Artist Steed Taylor's media of choice are road paint and blood. However, his road design leading to the Nasher Museum of Art is composed of white paint.
The 100-foot-long design features Taylor's skills in road tattooing. recess' Christine Schellack sat down with Taylor, who lives in New York City, after he spent a day relaxing on the Nasher lawn.
recess: So, are you actually from North Carolina?
Steed Taylor: Yes! I was born in Cumberland County.
r: And what exactly is behind the idea of road tattoos? Perhaps you could explain why North Carolina is in need of body art.
ST: Well, this is the first piece I've done in North Carolina. I look at roads as being the skin of a community. People mark their skin to commemorate or memorialize something. The idea of tattooing a road is the same idea. I specifically created this one for the Nasher and it represents indigenous flora and people from North Carolina.
r: Very cool.
ST: Designs and names are painted into the larger design and then painted over. In this case, I said a Cherokee prayer [over] the piece once it was finished--the Cherokee would have been the native people in this area.
r:A lot of your past work has been for the means of commemorating pain. Why is this?
ST: I mean, there are many hardships in this world. Honoring people with AIDS in a specific community is something I've done work with. There's one wonderful piece for a woman who died of breast cancer. It was put on the road in front of the house of her best friend who had adopted her children.

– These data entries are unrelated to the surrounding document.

(** The delta of a call, once the encoder has noted it. *)
Lemma call_spec s names ps n id name arguments (Q : unit → io openAIChatStreamEncoder → Prop) :
  Inv s names ps n → ce_startSent (io_enc s) = true → id ≠ "" → TrimSpace id = id → n < max_int64 →
  let e := ce_set_sent (ce_startSent (io_enc s)) (ce_stopSent (io_enc s)) (ce_sawText (io_enc s)) true
             (io_enc s) in
  let e' := noteToolCall id name arguments e in
  let named := negb (bool_decide (name = "")) && negb (bool_decide (id ∈ ce_toolCallNameSent e)) in
  (∀ s', Inv s' (learn names id name) (ps ++ [PCall id (name_of (learn names id name) id) arguments]) (n + 1) →
         Q tt s') →
  wp R (writeDelta [("tool_calls", AArray [AObject
      [("index", AInt (default 0 (ce_toolCallIndex e' !! id))); ("id", AString id);
       ("type", AString "function");
       ("function", AObject (("arguments", AString arguments)
                             :: if named then [("name", AString name)] else []))]])])
    (mkIO e' (io_capture s) (io_writer s)) Q.
Proof.
  intros (d & evs & Hr & Hd & Hstop & Ht & Hcall & Hu & Hn & Hst) Hs Hid Htrim Hmax e e' named HQ.
  assert (Hr' : rel e (with_created d) names).
  { apply rel_sent. by eapply rel_decoder; [| |exact Hr]. }
  pose proof (note_size id name arguments e) as Hsize.
  assert (Hie : 0 ≤ default 0 (ce_toolCallIndex e' !! id) < Z.of_nat (size (ce_toolCallIndex e'))).
  { pose proof (decode_call newUUID (chunkFor e [] noUsage) e _ names id name arguments Hr' Hid Htrim) as H.
    cbv zeta in H. destruct (decodeToolCall _ _ _ _) in H. by eapply note_index, H. }
  change (size (ce_toolCallIndex e)) with (size (ce_toolCallIndex (io_enc s))) in Hsize.
  fold e' in Hsize.
  assert (Hle : Z.of_nat (size (ce_toolCallIndex e')) ≤ n + 1).
  { etransitivity; [exact Hsize|]. by apply Z.add_le_mono_r. }
  assert (Hint : in_int64 (default 0 (ce_toolCallIndex e' !! id))).
  { revert Hie Hle Hmax. generalize (default 0 (ce_toolCallIndex e' !! id)), (size (ce_toolCallIndex e')).
    clear. unfold in_int64, min_int64. lia. }
  eapply chat_emit with (ps := ps) (P := λ d', rel e' d' (learn names id name) ∧ cd_createdSent d' = true);
    [exact Hd|exact (r_created _ _ _ Hr)| | |].
  - by apply read_tool.
  - intros chunk.
    pose proof (decode_call newUUID chunk e _ names id name arguments Hr' Hid Htrim) as H.
    cbv zeta in H. fold e' named in H.
    unfold decodeChoice. cbn [cc_FinishReason cc_Delta cm_ToolCalls cm_Content cm_ThinkingSignature
      cm_ReasoningContent cm_Thinking decodeToolCalls rawStringFromAny].
    set (call := mkChatToolCall _ _ _ _) in *.
    assert (Hcr : cd_createdSent (fst (decodeToolCall newUUID chunk (with_created d) call)) = true).
    { unfold decodeToolCall. by repeat case_bool_decide. }
    destruct (decodeToolCall newUUID chunk (with_created d) call) as [d' event] eqn:E.
    destruct H as (Hrel & Hp & Hterm & Hpend & Hem).
    assert (ev_Type event ≠ Usage) as Hnu.
    { revert E. unfold decodeToolCall. repeat case_bool_decide; intros [= _ <-]; done. }
    change (firstNonEmptyGatewayString [""; ""]) with "".
    change (bool_decide (TrimSpace "" = "")) with true. change (bool_decide ("" = "")) with true.
    cbn [negb app omap list_omap]. rewrite Hp.
    destruct Hd as (_ & _ & _ & Hpend0 & Hem0). unfold running, event_open.
    rewrite Hpend, Hem. split_and!; [done|by apply list.Forall_singleton|done..].
  - intros s' d' evs' [Hrel Hcr] He Hcap Hd'. apply HQ. exists d', evs'. rewrite He, Hcap. cbn [io_enc io_capture].
    rewrite !existsb_app, <- Ht. cbn [existsb is_text is_call]. rewrite orb_false_r, orb_true_r.
    split_and!; done.
Qed.

Lemma chat_tool_spec s names ps n event (Q : unit → io openAIChatStreamEncoder → Prop) :
  ev_Type event = ToolCallDelta → Inv s names ps n → n < max_int64 →
  (∀ s' n', n ≤ n' ≤ n + 1 → Inv s' (fst (says pass names event)) (ps ++ snd (says pass names event)) n' →
     Q tt s') →
  wp R (sendToolCallDelta event) s Q.
Proof.
  intros E Hinv Hmax HQ. unfold sendToolCallDelta. unfold says in HQ. rewrite E in HQ.
  set (id := TrimSpace (ev_ToolCallID (ev_ToolCall event))) in *.
  case_bool_decide as Hid. { wp_step. apply (HQ s n); [lia|]. by rewrite app_nil_r. }
  wp_step. apply (chat_start_spec s names ps n); [done|]. intros s1 Hinv1 Hs1 _. repeat wp_step.
  eapply call_spec; [exact Hinv1|done|done|apply TrimSpace_idem|done|].
  intros s' Hs'. apply (HQ s' (n + 1)); [lia|exact Hs'].
Qed.

(** An event that does not end the stream. *)
Lemma chat_encode_spec s names ps n event (Q : unit → io openAIChatStreamEncoder → Prop) :
  terminal event = false → event_ok event → Inv s names ps n → n < max_int64 →
  (∀ s' n', n ≤ n' ≤ n + 1 → Inv s' (fst (says pass names event)) (ps ++ snd (says pass names event)) n' →
     Q tt s') →
  wp R (encode event) s Q.
Proof.
  intros Ht [Hcr Hu] Hinv Hmax HQ. unfold encode, EncodeEvent, mergeMeta. do 2 wp_step.
  set (s1 := mkIO (ce_set_meta _ _ _ (io_enc s)) (io_capture s) (io_writer s)).
  assert (Hinv1 : Inv s1 names ps n).
  { destruct Hinv as (d & evs & Hr & H). exists d, evs. split; [|exact H]. apply chat_rel_meta; [|done].
    destruct (0 <? _); [done|apply Hr]. }
  clearbody s1. clear s Hinv.
  assert (Hnil : ev_Type event ∉ [TextDelta; ReasoningDelta; ToolCallDelta] →
    says pass names event = (names, [])).
  { unfold says. destruct (ev_Type event); try done; set_solver. }
  assert (HQ0 : ev_Type event ∉ [TextDelta; ReasoningDelta; ToolCallDelta] → ∀ s', Inv s' names ps n → Q tt s').
  { intros H s' Hs'. apply (HQ s' n); [lia|]. rewrite (Hnil H), app_nil_r. exact Hs'. }
  unfold terminal in Ht. destruct (ev_Type event) eqn:E; try discriminate Ht.
  - apply (chat_start_spec s1 names ps n); [done|]. intros s' Hs' _ _. by apply HQ0; [set_solver|].
  - apply (chat_text_spec s1 names ps n); [done|]. intros s' Hs'. apply (HQ s' n); [lia|].
    unfold says. rewrite E. exact Hs'.
  - by apply (chat_tool_spec s1 names ps n).
  - apply (chat_reasoning_spec s1 names ps n); [done|done|]. intros s' Hs'. apply (HQ s' n); [lia|].
    replace (fst (says pass names event)) with names; [done|]. unfold says. by rewrite E.
  - wp_step. apply HQ0; [set_solver|]. by apply chat_Inv_capture.
  - repeat wp_step. set (s2 := mkIO _ _ _).
    assert (Hinv2 : Inv s2 names ps n) by by apply chat_Inv_capture. clearbody s2.
    unfold when. destruct (isGrokSite siteType). 2: { wp_step. by apply HQ0; [set_solver|]. }
    wp_step. apply (chat_start_spec s2 names ps n); [done|]. intros s3 Hinv3 Hs3 _.
    rewrite <- (same_sent s3).
    apply (plain_spec s3 names ps n _ (mkChatMessage ANil "" "" "" []) [] false);
      [done|done|reflexivity| |done|done|].
    + intros chunk d. exists []. repeat split; constructor.
    + intros s4. rewrite app_nil_r. by apply HQ0; set_solver.
  - unfold takeUsage, when. destruct (usageCounts (ev_Usage event)); wp_step; (apply HQ0; [set_solver|]); [|done].
    destruct Hinv1 as (d & evs & Hr & Hd & Hstop & Hte & Hca & _ & Hn & Hst). by exists d, evs.
Qed.

(** ** The end of the stream *)

Definition same_counts (u v : gatewayUsage) : Prop :=
  PromptTokens u = PromptTokens v ∧ CompletionTokens u = CompletionTokens v
  ∧ TotalTokens u = TotalTokens v ∧ CachedPromptTokens u = CachedPromptTokens v.

(** The usage that is read back, when it was asked for. *)
Definition usage_read (usage : gatewayUsage) (us : list canonicalStreamEvent) : Prop :=
  if includeUsage && usageCounts usage
  then ∃ u, us = [usageEvent u] ∧ same_counts u (normalized usage)
  else us = [].

Definition finishType (finish : string) : canonicalStreamEventType :=
  if chatFinishReasonIsIncomplete finish then Incomplete else Completed.

(** What a client reads of a finished stream. *)
Definition read_back s (ps : list piece) (finish : string) : Prop :=
  ∃ d evs us meta,
    decodeFrames newUUID newOpenAIChatStreamDecoder (frames s)
    = Some (d, evs ++ us ++ [finishEvent (finishType finish) meta (mkFinish finish "" "")])
    ∧ omap piece_of evs = ps ∧ Forall event_open evs ∧ usage_read (sc_usage (io_capture s)) us.

Definition decoded_frames s d evs : Prop :=
  decodeFrames newUUID newOpenAIChatStreamDecoder (frames s) = Some (d, evs).

Lemma frame_spec fr s d evs d' evs' (Q : unit → io openAIChatStreamEncoder → Prop) :
  decoded_frames s d evs → decodeFrame newUUID d fr = Some (d', evs') →
  (∀ s', io_enc s' = io_enc s → io_capture s' = io_capture s → decoded_frames s' d' (evs ++ evs') → Q tt s') →
  wp R (write fr) s Q.
Proof.
  unfold decoded_frames. intros Hd Hfr HQ. apply wp_write; [by left|]. intros room. apply HQ; [done..|].
  unfold frames in *. cbn [io_writer w_frames]. rewrite decodeFrames_snoc, Hd. cbn [mbind option_bind].
  by rewrite Hfr.
Qed.

Lemma decode_finish d e finish :
  in_int64 (ce_createdAt e) → finish ≠ "" → TrimSpace finish = finish → cd_createdSent d = true →
  ∃ meta, decodeFrame newUUID d (FData (chunk_of e [delta_choice [] [("finish_reason", AString finish)]] []))
    = Some (mkChatDecoder true (cd_terminalEmitted d)
              (Some (finishEvent (finishType finish) meta (mkFinish finish "" "")))
              (cd_toolCallIDByIndex d) (cd_toolCallNameByIndex d), []).
Proof.
  intros Hc Hf Ht Hcr. eexists. cbn [decodeFrame].
  pose proof (decode_delta d e [] finish (mkChatMessage ANil "" "" "" []) Hc eq_refl) as H.
  rewrite (bool_decide_eq_false_2 _ Hf) in H. rewrite H. unfold decodeChunk, chunkFor, decodeChoices, decodeChoice.
  cbn [ck_Choices ck_Usage cc_FinishReason]. rewrite Ht, (bool_decide_eq_false_2 _ Hf), Hcr. reflexivity.
Qed.

Lemma usage_chunk_spec s d evs (Q : unit → io openAIChatStreamEncoder → Prop) :
  decoded_frames s d evs → in_int64 (ce_createdAt (io_enc s)) → usage_ok (sc_usage (io_capture s)) →
  cd_createdSent d = true →
  (∀ s' d' us, io_enc s' = io_enc s → io_capture s' = io_capture s →
     cd_pendingTerminal d' = cd_pendingTerminal d → cd_terminalEmitted d' = cd_terminalEmitted d →
     usage_read (sc_usage (io_capture s)) us → decoded_frames s' d' (evs ++ us) → Q tt s') →
  wp R (when (includeUsage && usageCounts (sc_usage (io_capture s)))
          (writeChunk [] [("usage", chatCompletionUsagePayload (sc_usage (io_capture s)))])) s Q.
Proof.
  intros Hd Hc Hu Hcr HQ. unfold when. unfold usage_read in HQ.
  destruct (includeUsage && usageCounts (sc_usage (io_capture s))) eqn:E.
  - apply andb_true_iff in E as [_ Hcounts]. unfold writeChunk. repeat wp_step.
    destruct (decode_usage d (io_enc s) _ Hc Hu Hcounts Hcr) as (u & Hdec & Hsame).
    eapply frame_spec; [exact Hd|exact Hdec|]. intros s' He Hcap Hd'.
    apply (HQ s' (with_created d) [usageEvent u]); [done..| |done]. by exists u.
  - apply wp_ret. apply (HQ s d []); [done..|]. by rewrite app_nil_r.
Qed.
(** ** The arguments a client assembles *)

Lemma argumentsDelta_spec previous next :
  HasPrefix next previous = true → previous +:+ argumentsDelta previous next = next.
Proof.
  intros H. unfold argumentsDelta. rewrite H. unfold HasPrefix in H.
  assert (Hall : ∀ s, String.substring 0 (String.length s) s = s).
  { induction s as [|c s IH]; [done|]. cbn. by rewrite IH. }
  revert next H. induction previous as [|c previous IH]; intros next H.
  { cbn. rewrite Nat.sub_0_r. apply Hall. }
  destruct next as [|c' next]; [done|]. cbn in H. destruct (ascii_dec c c') as [->|]; [|done].
  change (String c' previous +:+ ?s) with (String c' (previous +:+ s)). f_equal. by apply IH.
Qed.

(** The argument deltas of a call among some events. *)
Definition deltas (callID : string) (events : list canonicalStreamEvent) : string :=
  String.concat "" (omap (λ event,
    if bool_decide (ev_Type event = ToolCallDelta) && bool_decide (ev_ToolCallID (ev_ToolCall event) = callID)
    then Some (ev_ToolCallArgumentsDelta (ev_ToolCall event)) else None) events).

Section arguments.
Context (parse : string → option any) (rawText marshal : any → string)
        (order : list (string * any) → list (string * any)).
Implicit Types d : openAIResponsesStreamDecoder.


(** An event that states a call's arguments as a whole begins with those so far. *)
Definition extends d (event : responsesStreamEvent) : Prop :=
  match caseOf (re_Type event), re_Item event with
  | ArgumentsDoneCase, _ =>
      HasPrefix (TrimSpace (re_Arguments event)) (args_of d (callOf d event)) = true
      ∨ TrimSpace (re_Arguments event) = ""
  | ItemCase, Some item =>
      it_Type item = "function_call" →
      it_Arguments item = ""
      ∨ HasPrefix (it_Arguments item)
          (args_of d (if bool_decide (TrimSpace (it_CallID item) = "") then TrimSpace (it_ID item)
                      else TrimSpace (it_CallID item))) = true
  | _, _ => True
  end.

Definition extendsLine d (line : string) : Prop :=
  match sseDataFromLine line with
  | SSEData data => match parse_responsesStreamEvent parse rawText data with
                    | Some event => extends d event | None => True end
  | _ => True
  end.

Fixpoint decodeLines d (lines : list string)
    : option (openAIResponsesStreamDecoder * list canonicalStreamEvent) :=
  match lines with
  | [] => Some (d, [])
  | line :: rest =>
      '(d, events) ← DecodeLine parse rawText marshal order d line; '(d, more) ← decodeLines d rest; Some (d, events ++ more)
  end.

Definition grows d d' (events : list canonicalStreamEvent) : Prop :=
  ∀ id, args_of d' id = args_of d id +:+ deltas id events.
Lemma responsesLine_spec line p l rest :
  rInv p l →
  match responsesLine parse rawText line p with
  | inl p' => rInv p' (l ++ [line])
  | inr (p', err) => rEnd p' err (l ++ line :: rest)
  end.
Proof.
  intros [Hf H]. unfold responsesLine. destruct (px_headers p) eqn:Hh.
  { destruct H as (Hs & Hp & He). apply write_spec; try done. apply Exists_app. by left. }
  pose proof H as (Hs & Hp & Hd). fold (disposition line). destruct (disposition line) as [| |failure] eqn:E.
  - (* held back *)
    destruct (_ <? _). { split; [done|]. cbn. rewrite Hh. split_and!; [done|by left|done]. }
    unfold writeLine. rewrite Hh. cbn [negb]. split; [done|]. cbn.
    split_and!; [done|by rewrite <- Hp|]. apply Forall_app. split; [done|by constructor].
  - pose proof (commit_spec p l Hh H Hf) as Hc. destruct (commitPreOutput p) as [p' ok].
    destruct Hc as (Hh' & Hf' & Hok).
    assert (Hline : Exists (λ line, disposition line = Commit) (l ++ [line])).
    { apply Exists_app. right. by constructor. }
    destruct ok; [destruct Hok; by apply write_spec|].
    apply write_end; [done|rewrite Hok; apply prefix_nil| |done|done].
    apply Exists_app. right. by constructor.
  - (* declared *)
    unfold deferFailure. split.
    { cbn. case_bool_decide; [done|assumption]. }
    cbn. rewrite Hh. split_and!; [done| |done]. right. exists l, line, rest, failure. by split_and!.
Qed.

Lemma proxyResponses_spec reads p l :
  rInv p l →
  let '(p', err) := proxyResponsesStreamPassthrough parse rawText marshal p reads in
  rEnd p' err (l ++ map sentLine (upstreamLines reads)).
Proof.
  revert p l. induction reads as [|r rest IH]; intros p l H; cbn [proxyResponsesStreamPassthrough upstreamLines map].
  { rewrite app_nil_r. by apply responsesEOF_spec. }
  destruct (rd_cancelled r). { rewrite app_nil_r. by apply rInv_end. }
  destruct (if px_headers p then _ else _) as [[line err]|e] eqn:E.
  2: { destruct (px_headers p) eqn:Hh; [done|]. destruct H as [Hf H]. rewrite Hh in H.
       split; [done|]. cbn. rewrite Hh. split_and!; [apply H|by left|done]. }
  assert (line = rd_line r ∧ err = rd_err r) as [-> ->].
  { unfold readResponsesPreOutputLine in E. destruct (px_headers p); [|destruct (_ <? _)]; by simplify_eq. }
  clear E. case_bool_decide as Hline; cbn [app map].
  - destruct (rd_err r) as [| |message]; [by apply IH|rewrite app_nil_r; by apply responsesEOF_spec|].
    rewrite app_nil_r. by apply rAfterReadError_spec.
  - fold (sentLine (rd_line r)).
    pose proof (responsesLine_spec (sentLine (rd_line r)) p l
      (map sentLine match rd_err r with NoError => upstreamLines rest | _ => [] end) H) as Hl.
    destruct (responsesLine parse rawText _ p) as [p'|[p' err]]; [|exact Hl].
    change (sentLine (rd_line r) :: ?m) with ([sentLine (rd_line r)] ++ m). rewrite app_assoc.
    destruct (rd_err r) as [| |message]; [by apply IH|rewrite app_nil_r; by apply responsesEOF_spec|].
    rewrite app_nil_r. by apply rAfterReadError_spec.
Qed.

(** C21: Nothing of a Responses stream is sent until a line commits the gateway to its
    upstream, and then nothing is lost.  With [lines] the lines read, their usage completed:
    if headers were sent, some line commits, and the client has the lines in order - all of
    them unless an error is returned.  If none were sent, nothing was, so another upstream
    can be tried: the stream ended while every line still said to wait, or was given up, or
    its first line that does not wait declares a failure, which the caller is handed with
    [preOutputFailureDeferred].  The capture always says why the stream ended. *)
Theorem responses_failover_is_safe room reads :
  let lines := map sentLine (upstreamLines reads) in
  let '(p, err) := proxyResponsesStreamPassthrough parse rawText marshal (newProxy room) reads in
  sc_endReason (px_capture p) ≠ "" ∧
  if px_headers p
  then px_sent p `prefix_of` lines ∧ (err = None → px_sent p = lines)
       ∧ Exists (λ line, disposition line = Commit) lines ∧ px_failure p = None
  else px_sent p = [] ∧ (px_failure p = None ∨ declared p lines)
       ∧ (err = None → px_failure p = None → Forall (λ line, disposition line = Defer) lines).
Proof.
  cbv zeta. assert (rInv (newProxy room) []) as H by (split; [done|]; cbn; by split_and!).
  pose proof (proxyResponses_spec reads (newProxy room) [] H) as Hend.
  destruct (proxyResponsesStreamPassthrough _ _ _ _) as [p err]. exact Hend.
Qed.
End responses.
(* ===== verification/ResponsesEncoder.v ===== *)
(** * The Responses stream encoder

    [openAIResponsesStreamEncoder] of [gateway/protocol_canonical_stream.go], with the
    identifiers of its items ([gateway/protocol_response_item_ids.go]) and the usage it
    reports ([gateway/protocol_responses_downstream.go]): canonical events in, events of
    the Responses API out.  What they mean to a client is the automaton [reader_step]: it
    follows the sequence numbers and the output items from their opening to their end. *)

From S2P Require Import Prelude GoFloat Catalog Json Pricing StreamEvents.

(** ** Identifiers of output items *)

Definition itemIDPrefixes : list (list string * string) :=
  [(["additional_tools"], "at"); (["message"], "msg"); (["agent_message"], "amsg");
   (["reasoning"], "rs"); (["local_shell_call"], "lsh"); (["function_call"], "fc");
   (["tool_search_call"], "tsc"); (["function_call_output"], "fco"); (["custom_tool_call"], "ctc");
   (["custom_tool_call_output"], "ctco"); (["tool_search_output"], "tso"); (["web_search_call"], "ws");
   (["image_generation_call"], "ig"); (["compaction"; "context_compaction"; "compaction_summary"], "cmp")].

Definition responsesItemIDPrefix (itemType : string) : option string :=
  snd <$> List.find (λ p, bool_decide (TrimSpace itemType ∈ p.1)) itemIDPrefixes.

Definition responsesItemIDMatchesType (itemType itemID : string) : bool :=
  match responsesItemIDPrefix itemType with
  | Some prefix =>
      (len prefix + 1 <? len (TrimSpace itemID)) && HasPrefix (TrimSpace itemID) (prefix +:+ "_")
  | None => false
  end.

(** [strings.IndexByte(s, '_')]; what follows it. *)
Fixpoint after_underscore (s : string) : option string :=
  match s with
  | EmptyString => None
  | String.String c rest => if bool_decide (c = "_"%char) then Some rest else after_underscore rest
  end.

Definition responsesItemIDForType (newUUID : string) (itemType itemID fallback : string) : string :=
  match responsesItemIDPrefix itemType with
  | None => TrimSpace itemID
  | Some prefix =>
      let itemID := TrimSpace itemID in
      if responsesItemIDMatchesType itemType itemID then itemID
      else
        let suffix := TrimSpace fallback in
        let suffix :=
          if bool_decide (suffix = "") then
            match after_underscore itemID with
            | Some rest => if HasPrefix itemID "_" then itemID else rest
            | None => itemID
            end
          else suffix in
        let suffix := if bool_decide (suffix = "") then newUUID else suffix in
        prefix +:+ "_" +:+ suffix
  end.

(** ** The encoder *)

Record responsesStreamToolCallState := mkResponsesCall {
  rt_CallID : string;
  rt_ItemID : string;
  rt_Name : string;
  rt_Arguments : string;
  rt_OutputIndex : Z;
  rt_Added : bool
}.

Record openAIResponsesStreamEncoder := mkResponsesEncoder {
  re_responseID : string;
  re_model : string;
  re_createdAt : Z;
  re_responseSent : bool;
  re_completed : bool;
  re_sequence : Z;
  re_textStarted : bool;
  re_textBuffer : string;
  re_textOutputIdx : Z;
  re_contentIndex : Z;
  re_nextOutputIdx : Z;
  re_toolCalls : gmap string responsesStreamToolCallState;
  re_toolCallOrder : list string
}.

(** [newOpenAIResponsesStreamEncoder]; the identifier is [synthesizedResponseID]'s, the
    instant the current second. *)
Definition newOpenAIResponsesStreamEncoder (responseID : string) (createdAt : Z)
    : openAIResponsesStreamEncoder :=
  mkResponsesEncoder responseID "" createdAt false false 0 false "" (-1) 0 0 ∅ [].
(* ===== verification/AnthropicDecoder.v ===== *)
(** * The Anthropic stream decoder

    [anthropicMessagesStreamDecoder] of [gateway/protocol_canonical_stream.go], with the
    usage it folds ([gateway/protocol_anthropic_messages.go]): events of the Messages API
    in, canonical events out.  The theorem compares it with the client automaton of
    [AnthropicStream]: of a stream such a client follows to the end, the decoder's events
    say what the client's message holds. *)

From S2P Require Import Prelude GoFloat Catalog Json Pricing StreamEvents AnthropicStream.

(** ** Usage *)

Record anthropicCacheCreationUsageBody := mkCacheCreation {
  Ephemeral5mInputTokens : Z;
  Ephemeral1hInputTokens : Z
}.

Record anthropicMessageUsageBody := mkUsageBody {
  ub_InputTokens : Z;
  ub_OutputTokens : Z;
  ub_CacheCreationInputTokens : Z;
  ub_CacheReadInputTokens : Z;
  ub_CacheCreation : option anthropicCacheCreationUsageBody
}.

Definition read_cacheCreation (m : list (string * any)) : option anthropicCacheCreationUsageBody :=
  five ← read_int (field m "ephemeral_5m_input_tokens");
  hour ← read_int (field m "ephemeral_1h_input_tokens");
  Some (mkCacheCreation five hour).

Definition read_usageBody (m : list (string * any)) : option anthropicMessageUsageBody :=
  input ← read_int (field m "input_tokens");
  output ← read_int (field m "output_tokens");
  created ← read_int (field m "cache_creation_input_tokens");
  cached ← read_int (field m "cache_read_input_tokens");
  creation ← read_pointer read_cacheCreation (field m "cache_creation");
  Some (mkUsageBody input output created cached creation).
(** C20: A whole answer, converted from one of the three APIs to another, tells the client
    the text and the calls that were taken from it, with their identifiers, names and
    arguments, as readers of the two APIs find them.  Taken is what the upstream said, but for
    the white space around the text of a chat message and for a chat content that is not a
    text ([heard]); told is all of it, but for the calls of an answer with text, which a chat
    client does not get ([told]).

    It holds of answers whose calls have identifiers and names without white space around them
    and arguments that are JSON ([proper_call]); where the upstream speaks the Responses API,
    whose messages are the assistant's with no part of white space only; where it speaks the
    Messages API, in the assistant's role and with inputs that are the values of their texts
    ([plain]); and, for a client of the Responses API, of tools that have no other name there
    ([plain_tool]).  Of JSON it is assumed that nothing is not a value.  The conversion fails
    only on a body that cannot be read, or when usage is required and missing; the usage it
    reports is that of the answer. *)
Theorem converted_answer_says_the_same parse synthesizedID now rawText marshal newUUID from to body options root
    (Hne : from ≠ to) (Hempty : parse "" = None)
    (Hbody : parse body = Some (AObject root)) (Hplain : plain parse rawText from root)
    (Hcalls : Forall (λ call, proper_call call = true) (an_calls (heard parse from root)))
    (Htools : to = ResponsesAPI → Forall (plain_tool options) (an_calls (heard parse from root))) :
  match convertResponseBetweenProtocols synthesizedID now rawText parse marshal newUUID from to body options with
  | Ok (converted, usage) =>
      client parse to (as_map converted) = told to (heard parse from root)
      ∧ (rc_RequireUsage options = true → gatewayUsageAvailable usage = true)
      ∧ cr_Usage <$> decodeResponse synthesizedID now rawText from root = Some usage
  | Err _ =>
      match decodeResponse synthesizedID now rawText from root with
      | None => True
      | Some canonical => rc_RequireUsage options = true ∧ gatewayUsageAvailable (cr_Usage canonical) = false
      end
  end.
Proof.
  unfold convertResponseBetweenProtocols. rewrite Hbody. cbn [mbind option_bind read_map].
  destruct (decodeResponse _ _ _ from root) as [c|] eqn:Hd; [|done].
  destruct (decode_says _ _ _ _ _ _ _ Hd Hplain) as (Hsays & Hknown & Hok).
  destruct (rc_RequireUsage options && negb (gatewayUsageAvailable (cr_Usage c))) eqn:Hu; bool_to_prop; [done|].
  split_and!.
  - rewrite <- Hsays in *. apply encode_says; [done| |done|done]. intros Hto. split; [|by apply Htools].
    apply Hknown. by rewrite <- Hto.
  - intros Hr. by rewrite Hr in Hu; apply negb_false_iff in Hu.
  - done.
Qed.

r: But the paint medium that you use is purposely made so that it wears away with time. How is this appropriate when you're creating a memorial?
ST: Yeah, the designs are ultimately temporary. They usually wear away in a couple years. Time passes and pain passes. I feel that there's a need to memorialize something and it is time specific. September 11 is important to memorialize now, but how important will it be in 20 years? 100 years? Maybe what's really needed is something right now that doesn't last forever. People need to process pain and let it pass.
r: Anything you would want Duke students to know about your piece?
ST: Tell all the folks out there to drive on it. It's meant to have that done to it. Turn on down here toward the Nasher, pull a U-turn, and come back over it again. That's what it's all about.
r: I'm sure students will take that to heart. On a closing note, do you have a favorite piece of yours from across the years? Anything you'd like to share with us?
ST: Yeah. I did a design for the first forty kids born [in the maternity ward] in Hartford, Connecticut on my 40th birthday. The clock was ticking, but we got all the names painted. It was super sweet.